Indian packaging solution provider Shriji Polymers (India) Limited (Shriji) has received an investment of 250 crores ($33.7 million) from Creador through its affiliate Sundara (Mauritius) Limited.
The deal sees Creador buying out existing domestic and international institutional investors in Shriji, giving the Malaysian private equity firm a significant minority stake in the company.
Shriji is a manufacturer of rigid plastic packaging for the regulated pharma industry. Its portfolio includes bottles, caps and specialty products for global generic pharma players. The company has a production capacity of 2 million containers and 3 million closures per day.
It has manufacturing facilities across India, the US, and China.
The new investment is expected to further boost the growth of the company.

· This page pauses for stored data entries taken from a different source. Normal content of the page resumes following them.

(** A freed slot goes to the waiting request with the least start tag, which
    becomes the virtual time, and its guard is delivered on its channel. *)
Theorem release_serves_first c cost f s k r rest :
  rs_inv s -> locked s = false -> guard_flow c (guards s) = Some f -> backlog s = (k, r) :: rest ->
  exists s', rs_exec (RDropGuard c cost) s = Ok tt s' /\
    Forall (fun e => rq_start_tag r <= e.1) rest /\ backlog s' = rest /\
    virtual_time s' = rq_start_tag r /\ guards s' = take_guard c (guards s) ++ [(rq_chan r, rq_flow r)] /\
    serving s' = serving s.
Proof.
  intros Hi Hl Hg Hb. unfold RequestScheduler.rs_exec, serving_guard_drop, with_lock, release, release_with, pickup_with. mred. rewrite Hg.
  cbn [backlog put_serving put_counters put_flows put_guards put_locked locked]. rewrite Hl, Hb.
  destruct (inv_freed c f s Hi Hg) as (E & H1 & _ & _ & _). cbn in E.
  pose proof (rs_open _ Hi) as Ho. rewrite Hb in Ho. apply Forall_cons in Ho as [Ho _].
  rewrite dispatch_open by done. eexists. split; [reflexivity|].
  pose proof (rs_sorted _ Hi) as Hs. pose proof (rs_keys _ Hi) as Hk. rewrite Hb in *.
  apply Forall_cons in Hk as [Hk _]. cbn in *. subst k. apply StronglySorted_inv in Hs as [_ Hs].
  split_and!; try done.
  - apply (Forall_fmap fst (Z.le (rq_start_tag r)) rest). exact Hs.
  - rewrite E. destruct (rs_serving _ Hi) as (? & ? & ?).
    rewrite wrap_small by (unfold in_width; lia). lia.
Qed.

(** ** Clients that give up *)

(** Whatever clients do *)
Definition rs_any (s s' : ReqSched) : Prop := exists op, state_of s (rs_exec op s) = s'.
(** The calls that use the scheduler: giving up on a request does not, nor does
    dropping a guard that one does not hold. *)
Definition uses_lock (s : ReqSched) (op : rs_op) : Prop :=
  match op with RCancel _ => False | RDropGuard c _ => is_Some (guard_flow c (guards s)) | _ => True end.

Lemma locked_blocks s op : locked s = true -> uses_lock s op -> exists s', rs_exec op s = Err Blocked s'.
Proof.
  intros Hl Hu. destruct op as [now f w|c cost|c|now d]; cbn in Hu; [| |done|]; unfold RequestScheduler.rs_exec; mred.
  - unfold with_lock. rewrite Hl. by eexists.
  - destruct Hu as [f ->]. unfold serving_guard_drop, with_lock. cbn. rewrite Hl. by eexists.
  - unfold with_lock. rewrite Hl. by eexists.
Qed.

Lemma locked_stays s s' : locked s = true -> rs_any s s' -> locked s' = true.
Proof.
  intros Hl [op <-]. destruct op as [now f w|c cost|c|now d]; unfold RequestScheduler.rs_exec; mred; cbn; try done.
  - unfold with_lock. by rewrite Hl.
  - destruct (guard_flow c (guards s)); [|done]. unfold serving_guard_drop, with_lock. cbn. by rewrite Hl.
  - unfold with_lock. by rewrite Hl.
Qed.

(** Releasing a slot under the lock while the first client waiting is gone *)
Lemma release_blocked f cost s k r rest : locked s = true -> backlog s = (k, r) :: rest -> rq_chan r ∈ closed s ->
  exists s', release lost_cost f cost s = Err Blocked s' /\ locked s' = true.
Proof.
  intros Hl Hb Hc. unfold release, release_with, pickup_with. mred. cbn [backlog put_serving put_counters put_flows]. rewrite Hb.
  match goal with |- context [RequestScheduler.dispatch _ r ?st] => destruct (dispatch_closed r st Hc Hl) as (s' & -> & Hl') end. by exists s'.
Qed.

Lemma drop_blocked c cost f s k r rest : locked s = false -> backlog s = (k, r) :: rest -> guard_flow c (guards s) = Some f -> rq_chan r ∈ closed s ->
  exists s', rs_exec (RDropGuard c cost) s = Err Blocked s' /\ locked s' = true.
Proof.
  intros Hl Hb Hg Hc. destruct (release_blocked f cost (put_locked true (put_guards (take_guard c (guards s)) s)) k r rest) as (s2 & Es & Hl2); [done..|].
  exists s2. split; [|done]. unfold RequestScheduler.rs_exec, serving_guard_drop, with_lock. mred. rewrite Hg. cbn [locked put_guards]. by rewrite Hl, Es.
Qed.

(** C34: one client that gives up while its request is the first waiting stops the
    queue for good: the next guard dropped, whichever it is, never returns, since
    the guard sent to the client that is gone is dropped under the lock and locks
    again; and whatever clients do after that, every call that uses the scheduler
    blocks for ever. *)
Theorem cancelled_request_deadlocks cap d s k r rest c f cost :
  1 <= cap -> 0 <= d < 2 ^ 32 -> rtc rs_step (rs_new cap d) s -> backlog s = (k, r) :: rest -> guard_flow c (guards s) = Some f ->
  exists s1 s2, rs_exec (RCancel (rq_chan r)) s = Ok tt s1 /\ rs_exec (RDropGuard c cost) s1 = Err Blocked s2 /\
    forall s3 op, rtc rs_any s2 s3 -> uses_lock s3 op -> exists s4, rs_exec op s3 = Err Blocked s4.
Proof.
  intros Hc Hd Hr Hb Hg. destruct (rs_history_inv cap d s Hc Hd Hr) as [_ Hl]. set (s1 := put_closed ({[rq_chan r]} ∪ closed s) s).
  destruct (drop_blocked c cost f s1 k r rest Hl Hb Hg ltac:(set_solver)) as (s2 & Es & Hl2). exists s1, s2. do 2 (split; [done|]).
  intros s3 op H3 Hu. apply locked_blocks; [|done].
  apply (rtc_invariant rs_any (fun s => locked s = true) s2 s3); [|done|done]. intros a b Ha Hab. by eapply locked_stays.
Qed.
End lemmas.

“Partnership with Creador provides us a significant opportunity to accelerate our growth plans including adding new value-added products, continued focus on import substitution, expansion of geographic footprint and diversification of customer base”, Shriji co-founder and joint managing director Vishnu Jajoo said.

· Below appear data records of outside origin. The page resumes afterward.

(* ===== verification/WrappedBalances.v ===== *)
(** * Wrapped balances (pallets/phala/src/compute/wrapped_balances.rs)

    PHA is wrapped into W-PHA one to one; W-PHA is what is delegated to pools
    and what votes in referenda, through one account that votes with the sum of
    its users' amounts. [pallet_democracy] and the native currency are the
    class [WrapConfig]; the order in which a storage map is iterated is its
    field [iter_votes]. *)

From S2P Require Import Prelude MqTypes Storage MqPallet FixedPoint Registry Computation PoolExt BasePool.

Definition MAX_ITERRATIONS : Z := 100.

(** [pallet_democracy::AccountVote::Split] *)
Record SplitVote := mkSplit { aye : Balance; nay : Balance }.

Class WrapConfig (X : Type) := {
  WrappedBalancesAccountId : Account;
  (** [Currency::transfer(.., KeepAlive)] and [Currency::transfer(.., AllowDeath)] *)
  pha_transfer_keep_alive : Account -> Account -> Balance -> X -> option X;
  pha_transfer_allow_death : Account -> Account -> Balance -> X -> option X;
  (** [Currency::slash] followed by [OnSlashed::on_unbalanced] *)
  pha_slash : Account -> Balance -> X -> X;
  (** [pallet_democracy]: [matches!(referendum_info(id), Some(Ongoing(_)))] and [vote] *)
  referendum_ongoing : X -> Z -> bool;
  democracy_vote : Account -> Z -> SplitVote -> X -> option X;
  (** [VoteAccountMap::iter_prefix(..)]: the entries, in the order of their hashed keys *)
  iter_votes : gmap Account (Balance * Balance) -> list (Account * (Balance * Balance));
}.

Section wrapped_balances.
Context {X : Type} `{BE : !BlockEnv} `{FC : !FixedCrate} `{CF : !CompConfig X} `{PC : !PoolConfig X}
  `{WC : !WrapConfig X}.

Definition wb_event (e : WbEvent) : H X unit := deposit_event (EvWb e).
Definition mod_wb (f : WbState -> WbState) : H X unit := modify (upd_wb f).
Definition put_staker (who : Account) (fa : FinanceAccount) : H X unit :=
  mod_wb (fun w => put_staker_accounts (<[ who := fa ]> (staker_accounts w)) w).

(** ** Minting and burning W-PHA *)

Definition mint_into (target : Account) (amount : Balance) : H X bool :=
  x ← gets ext;
  match wpha_mint_into target amount x with
  | BelowMinimum =>
      mod_wb (fun w => put_unmintable_dust (unmintable_dust w +[128] amount) w);;
      mret false
  | MintFailed => fail ExtError
  | Minted x' => modify (put_ext x');; mret true
  end.

Definition burn_from (target : Account) (amount : Balance) : H X unit :=
  x ← gets ext;
  r ← ok_or (wpha_burn_from target amount x) ExtError;
  modify (put_ext r.2).

Definition remove_dust (who : Account) (dust : Balance) : H X unit :=
  if dust =? 0 then mret tt
  else
    x ← gets ext;
    r ← expect (wpha_burn_from who dust x);
    modify (put_ext r.2);;
    ext_upd (pha_slash computing_account dust);;
    wb_event (DustRemoved who r.1).

(** ** What a user owns *)

Definition maybe_subscribe_to_pool (who : Account) (pid : Z) (cid : CollectionId) : H X unit :=
  w ← gets wb;
  let st := default (mkFinance [] 0) (staker_accounts w !! who) in
  let invest := if bool_decide ((pid, cid) ∈ fa_invest_pools st) then fa_invest_pools st
                else fa_invest_pools st ++ [(pid, cid)] in
  put_staker who (mkFinance invest (fa_locked st)).

(** The value of the NFTs [l] of collection [cid], added to [acc] *)
Fixpoint value_of_nfts (pid : Z) (cid : CollectionId) (l : list NftId) (acc : Balance) : H X Balance :=
  match l with
  | [] => mret acc
  | nft_id :: l' =>
      nft ← expect_ok (get_nft_attr_guard cid nft_id);
      b ← gets bp;
      pool_proxy ← expect (pools b !! pid);
      price ← expect (share_price (basepool_of pool_proxy));
      acc ← match price with
            | Some price => v ← expect (bmul (shares nft) price); mret (acc +[128] v)
            | None => mret acc
            end;
      guard_drop cid nft_id;;
      value_of_nfts pid cid l' acc
  end.
Fixpoint value_of_pools (who : Account) (l : list (Z * CollectionId)) (acc : Balance) : H X Balance :=
  match l with
  | [] => mret acc
  | (pid, cid) :: l' =>
      x ← gets ext;
      acc ← value_of_nfts pid cid (owned_in_collection x cid who) acc;
      value_of_pools who l' acc
  end.
Definition get_net_value (who : Account) : H X Balance :=
  s ← get_st;
  let total := wpha_balance (ext s) who in
  match staker_accounts (wb s) !! who with
  | Some account_status => value_of_pools who (fa_invest_pools account_status) total
  | None => mret total
  end.

(** ** Votes *)

Definition votes_of (vote_id : Z) (w : WbState) : gmap Account (Balance * Balance) :=
  default ∅ (vote_account_map w !! vote_id).
Definition accumulate_account_vote (vote_id : Z) (w : WbState) : SplitVote :=
  foldl (fun t e => mkSplit (aye t +[128] e.2.1) (nay t +[128] e.2.2)) (mkSplit 0 0)
    (iter_votes (votes_of vote_id w)).

(** [AccountVoteMap::iter_prefix(user)] folded with [max]; [None] is the failed [expect]. *)
Fixpoint max_lock (user : Account) (ids : list Z) (w : WbState) (acc : Balance) : option Balance :=
  match ids with
  | [] => Some acc
  | vote_id :: ids' =>
      e ← votes_of vote_id w !! user;
      max_lock user ids' w (Z.max acc (e.1 +[128] e.2))
  end.

Definition update_user_locked (user : Account) : H X unit :=
  w ← gets wb;
  lock ← expect (max_lock user (elements (default ∅ (account_vote_map w !! user))) w 0);
  account_status ← ok_or (staker_accounts w !! user) (WbErr StakerAccountNotFound);
  put_staker user (mkFinance (fa_invest_pools account_status) lock).

Definition put_vote (vote_id : Z) (user : Account) (e : option (Balance * Balance)) : H X unit :=
  mod_wb (fun w => put_vote_account_map
    (<[ vote_id := partial_alter (fun _ => e) user (votes_of vote_id w) ]> (vote_account_map w)) w).
Definition set_voted (user : Account) (f : gset Z -> gset Z) : H X unit :=
  mod_wb (fun w => put_account_vote_map
    (<[ user := f (default ∅ (account_vote_map w !! user)) ]> (account_vote_map w)) w).

(** ** Calls *)

Definition wrap_pha (origin : Origin) (amount : Balance) : H X unit :=
  transactional (
    user ← ensure_signed origin;
    ext_try (pha_transfer_keep_alive user WrappedBalancesAccountId amount);;
    mint_into user amount;;
    w ← gets wb;
    (if bool_decide (is_Some (staker_accounts w !! user)) then mret tt
     else put_staker user (mkFinance [] 0));;
    wb_event (Wrapped user amount)).

Definition locked_of (w : WbState) (user : Account) : Balance :=
  match staker_accounts w !! user with Some st => fa_locked st | None => 0 end.

Definition unwrap_all (origin : Origin) : H X unit :=
  transactional (
    user ← ensure_signed origin;
    active_stakes ← get_net_value user;
    s ← get_st;
    let free_stakes := wpha_balance (ext s) user in
    let locked := locked_of (wb s) user in
    let withdraw_amount := Z.min (active_stakes -[128] locked) free_stakes in
    ext_try (pha_transfer_allow_death WrappedBalancesAccountId user withdraw_amount);;
    burn_from user withdraw_amount).

Definition unwrap (origin : Origin) (amount : Balance) : H X unit :=
  transactional (
    user ← ensure_signed origin;
    x ← gets ext;
    let free_stakes := wpha_balance x user in
    ensure (amount <=? free_stakes) (WbErr UnwrapAmountExceedsAvaliableStake);;
    active_stakes ← get_net_value user;
    w ← gets wb;
    let locked := locked_of w user in
    ensure ((amount +[128] locked) <=? active_stakes) (WbErr UnwrapAmountExceedsAvaliableStake);;
    ext_try (pha_transfer_allow_death WrappedBalancesAccountId user amount);;
    burn_from user amount;;
    wb_event (Unwrapped user amount)).

Definition vote (origin : Origin) (aye_amount nay_amount : Balance) (vote_id : Z) : H X unit :=
  transactional (
    user ← ensure_signed origin;
    x ← gets ext;
    ensure (referendum_ongoing x vote_id) (WbErr ReferendumInvalid);;
    active_stakes ← get_net_value user;
    ensure ((aye_amount +[128] nay_amount) <=? active_stakes) (WbErr VoteAmountLargerThanTotalStakes);;
    put_vote vote_id user (Some (aye_amount, nay_amount));;
    set_voted user (fun l => {[ vote_id ]} ∪ l);;
    w ← gets wb;
    ext_try (democracy_vote WrappedBalancesAccountId vote_id (accumulate_account_vote vote_id w));;
    update_user_locked user;;
    wb_event (Voted user vote_id aye_amount nay_amount)).

Definition unlock (origin : Origin) (vote_id max_iterations : Z) : H X unit :=
  transactional (
    ensure_signed origin;;
    x ← gets ext;
    ensure (negb (referendum_ongoing x vote_id)) (WbErr ReferendumOngoing);;
    ensure ((0 <? max_iterations) && (max_iterations <=? MAX_ITERRATIONS)) (WbErr IterationsIsNotVaild);;
    w ← gets wb;
    for_each (take (Z.to_nat max_iterations) (iter_votes (votes_of vote_id w))) (fun e =>
      put_vote vote_id e.1 None;;
      set_voted e.1 (fun l => l ∖ {[ vote_id ]});;
      expect_ok (update_user_locked e.1))).

(** [TransferHooks] *)
Definition pre_check (cid : CollectionId) (b : BpState) : bool :=
  bool_decide (pool_collections b !! cid = None).
Definition post_transfer (recipient : Account) (cid : CollectionId) : H X bool :=
  b ← gets bp;
  (match pool_collections b !! cid with
   | Some pid => expect_ok (merge_nft_for_staker cid recipient pid);; mret tt
   | None => mret tt
   end);;
  mret true.
End wrapped_balances.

Creador managing partner Anand Narayan said the investment in Shriji will help the company provide a compelling portfolio of offerings and in diversifying across customers and geography.
Shriji now becomes the latest addition to Creador’s Indian portfolio companies. The list currently includes water storage and piping solutions provider Vectus Industries, pharmaceutical firm Corona Remedies, hospital chain Paras Healthcare and financial services company Ujjivan.
Based in Kuala Lumpur, Creador invests in companies across South and Southeast Asia. The firm has collected around $565 million for its fourth fund, Creador IV, exceeding its hard cap of $550 million, we had reported earlier.